In this notebook we're going to go through an example machine learning project with the goal of predicting the sale price of bulldozers.

### 1. Problem definition

> How well can we predict the future sale price of a bulldozer, given its characterisitics and previous examples of how much similiar bulldozers have been sold for? 

### 2. Data

The data is downloaded from Kaggle Competition: https://www.kaggle.com/c/bluebook-for-bulldozers/data

  The data for this competition is split into three parts:

  * Train.csv is the training set, which contains data through the end of 2011.
  * Valid.csv is the validation set, which contains data from January 1, 2012 - April 30, 2012 You make predictions on this set throughout the majority of the competition. Your score on this set is used to create the public leaderboard.
  *Test.csv is the test set, which won't be released until the last week of the competition. It contains data from May 1, 2012 - November 2012. Your score on the test set determines your final rank for the competition.

### 3. Evalutation

The evaluation metric for this competition is the RMSLE (root mean squared log error) between the actual and predicted auction prices. For more info check: https://www.kaggle.com/c/bluebook-for-bulldozers/overview/evaluation

**Note:** The goal for most regression evalutation metrics is to minimize the error. For example, the goal for this project will be to build a ML model which minimises RMSLE.

### 4. Features

Kaggle provides a data dictionary detailing all the features of the data set: https://docs.google.com/spreadsheets/d/1Mhm5o1ZXLt2o-uE2GPq506iyoJDpoQX_/edit?usp=sharing&ouid=104958891807092880404&rtpof=true&sd=true


In [None]:
import numpy as np
import pandas as pd
import matplotlib.pyplot as plt
import sklearn

In [None]:
# Import training and  validation sets
df = pd.read_csv("/content/drive/MyDrive/MASTER DATA SCIENCE/M0/M0 - UDEMY/Time Series (Supervised Learning)/data/bluebook-for-bulldozers/TrainAndValid.csv",
                 low_memory=False)

#no cal que minimitzem el espai (low_memory=False)

In [None]:
df.info()

In [None]:
df.isna().sum() #mirem els valors nuls

In [None]:
df.columns

In [None]:
fig, ax = plt.subplots()
ax.scatter(df["saledate"][:1000], df["SalePrice"][:1000])

In [None]:
df.saledate[:1000] #no ens agrada el format de la data

In [None]:
df.SalePrice.plot.hist()

### Parsing dates

When we work with time series data, we want to enrich the time & date component as much as possible.

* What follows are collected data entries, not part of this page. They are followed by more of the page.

(** ** [tools/display.py] *)

Module Display.

(** A display descriptor as [get_display_info] builds it and as the tests
    hand it to the classifier: every key may be missing. *)
Record display := {
  id : option Z;
  name : option string;
  resolution : option (gmap string Z);
  effective_resolution : option (gmap string Z);
  scale_factor : option Q;
  size_inches : option Q;
  ppi : option Z;
  is_primary : option bool;
  is_builtin : option bool;
}.

(** [d.get(key) or other]: an empty dictionary is falsy. *)
Definition dict_or (d : option (gmap string Z)) (other : gmap string Z)
  : gmap string Z :=
  match d with
  | Some r => if decide (r = ∅) then other else r
  | None => other
  end.

(** [display.get("effective_resolution") or display.get("resolution", {})] *)
Definition resolution_of (d : display) : gmap string Z :=
  dict_or (effective_resolution d) (default ∅ (resolution d)).

(** [resolution.get("width", 0) * resolution.get("height", 0)] *)
Definition total_pixels (r : gmap string Z) : Z :=
  default 0 (r !! "width") * default 0 (r !! "height").

Definition Qgtb (a b : Q) : bool := negb (Qle_bool a b).
Definition Qgeb (a b : Q) : bool := Qle_bool b a.

Definition _calculate_display_category (displays : list display)
  : string * string :=
  let num_displays := Z.of_nat (length displays) in
  if num_displays =? 0 then ("unknown", "No displays detected")
  else if num_displays >=? 3 then
    ("triple_plus",
     "Three or more monitors: focus=primary, reference=secondary, communication=tertiary")
  else if num_displays =? 2 then
    ("dual_display", "Two monitors: focus on primary, reference on secondary")
  else
    match displays with
    | [] => ("unknown", "No displays detected") (* not reached: the length is 1 *)
    | display :: _ =>
        let resolution := resolution_of display in
        let total_pixels := total_pixels resolution in
        let size_inches := default 0%Q (size_inches display) in
        if Qgtb size_inches 0 then
          if Qgeb size_inches 27 then
            ("large_single",
             "Large single display (27" +:+ dq +:+ "+): centered focus with flanking reference")
          else if Qgeb size_inches 15 then
            ("medium_single",
             "Medium single display (15-24" +:+ dq +:+ "): 70/30 split with sidebar")
          else
            ("small_single",
             "Small single display (<15" +:+ dq +:+ "): fullscreen focus, workspaces for others")
        else
          if total_pixels >=? 3686400 then
            ("large_single", "Large single display: centered focus with flanking reference")
          else if total_pixels >=? 1036800 then
            ("medium_single", "Medium single display: 70/30 split with sidebar")
          else
            ("small_single", "Small single display: fullscreen focus, workspaces for others")
    end.

Definition _get_size_category (resolution : gmap string Z) : string :=
  let total_pixels := total_pixels resolution in
  if total_pixels >=? 3686400 then "large"
  else if total_pixels >=? 1036800 then "medium"
  else "small".

(** The displays of [tests/test_tools_display.py]: an effective
    resolution and, in some tests, a size; no other key. *)
Definition fixture (width height : Z) (size : option Q) : display :=
  {| id := None; name := None; resolution := None;
     effective_resolution := Some {[ "width" := width; "height" := height ]};
     scale_factor := None; size_inches := size; ppi := None;
     is_primary := None; is_builtin := None |}.

End Display.

(** ** Python values and string operations *)

Module Py.

(** JSON-like values: what the tools put in their responses and in the
    [details] of an error.  A dictionary literal keeps its source order. *)
#[local] Set Warnings "-register-all".
Inductive pyval :=
| VNone
| VBool (b : bool)
| VInt (z : Z)
| VStr (s : string)
| VList (l : list pyval)
| VDict (d : list (string * pyval)).
#[local] Set Warnings "register-all".

Definition pydict := list (string * pyval).

(** [d.get(key)] on a dictionary literal. *)
Fixpoint get {A} (key : string) (d : list (string * A)) : option A :=
  match d with
  | [] => None
  | (k, v) :: d' => if String.eqb k key then Some v else get key d'
  end.

Definition opt_int (z : option Z) : pyval := from_option VInt VNone z.
Definition opt_str (s : option string) : pyval := from_option VStr VNone s.

(** [str(x)] for an integer or [None], and for a string or [None]. *)
Definition str_int (z : option Z) : string := from_option pretty "None" z.
Definition str_str (s : option string) : string := default "None" s.

(** Truthiness of a string or [None]: [None] and the empty string are falsy. *)
Definition truthy (s : option string) : bool :=
  match s with
  | Some (String _ _) => true
  | _ => false
  end.

(** [str.lower()] on ASCII text: [A]..[Z] move to [a]..[z]. *)
Definition lower_ascii (c : Ascii.ascii) : Ascii.ascii :=
  let n := Ascii.nat_of_ascii c in
  if ((65 <=? n) && (n <=? 90))%nat then Ascii.ascii_of_nat (n + 32) else c.

Fixpoint lower (s : string) : string :=
  match s with
  | "" => ""
  | String c s' => String (lower_ascii c) (lower s')
  end.

(** [sub in s] on strings: [sub] occurs in [s] as a contiguous substring. *)
Fixpoint contains (sub s : string) : bool :=
  String.prefix sub s ||
  match s with
  | "" => false
  | String _ s' => contains sub s'
  end.

(** [x in xs] on a list of strings. *)
Definition mem (x : string) (xs : list string) : bool := bool_decide (x ∈ xs).

(** [s.isdigit()] and [int(s)] on ASCII digits. *)
Definition is_digit (c : Ascii.ascii) : bool :=
  let n := Ascii.nat_of_ascii c in ((48 <=? n) && (n <=? 57))%nat.

Fixpoint all_digits (s : string) : bool :=
  match s with
  | "" => true
  | String c s' => is_digit c && all_digits s'
  end.

Definition isdigit (s : string) : bool :=
  match s with
  | "" => false
  | _ => all_digits s
  end.

Fixpoint int_acc (acc : Z) (s : string) : Z :=
  match s with
  | "" => acc
  | String c s' => int_acc (10 * acc + (Z.of_nat (Ascii.nat_of_ascii c) - 48)) s'
  end.

Definition int (s : string) : Z := int_acc 0 s.

End Py.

We can do that by telling pandas which of our columns has dates in it using "parse_dates" parameters. 

In [None]:
# Import data again but this time parse dates

df = pd.read_csv("/content/drive/MyDrive/MASTER DATA SCIENCE/M0/M0 - UDEMY/Time Series (Supervised Learning)/data/bluebook-for-bulldozers/TrainAndValid.csv",
                 low_memory=False, parse_dates=["saledate"])

In [None]:
df["saledate"].dtype # és equivalent al "datetime64[ns]"

In [None]:
df["saledate"] # gràcies al "parse_date" ens ho ha passat al format internacional YYYY-MM-DD

In [None]:
fig, ax = plt.subplots()
ax.scatter(df["saledate"][:1000], df["SalePrice"][:1000])

### Sort DataFrame by saledate

When working with time series data, it's a good idea to sort it by date.

In [None]:
# Sort DataFrame in date order
df.sort_values(by=["saledate"], inplace=True, ascending=True)
df.saledate.head(20)

### Make a copy of the original DataFrame

We make a copy of the original datagrame so when we manipulate the copy, we've still got our original data.

In [None]:
df_tmp= df.copy()

In [None]:
df_tmp.saledate.head(20)

### Add datetime parameters for 'saledate' column

In [None]:
df_tmp[:1]["saledate"]

In [None]:
df_tmp[:1]["saledate"].dt.year

In [None]:
df_tmp[:1]["saledate"].dt.day

In [None]:
df_tmp["saleYear"]= df_tmp["saledate"].dt.year
df_tmp["saleMonth"]= df_tmp["saledate"].dt.month
df_tmp["saleDay"]= df_tmp["saledate"].dt.day
df_tmp["saleDayofWeek"]= df_tmp["saledate"].dt.dayofweek
df_tmp["saleDayofYear"]= df_tmp["saledate"].dt.dayofyear

In [None]:
df_tmp.T

In [None]:
# Podem veure que s'han afegit les columnes al final del dataframe
# No necessitem ja el "saledate"

In [None]:
# Now we've enriched our DataFrame with date time features, we cann remove "saledate"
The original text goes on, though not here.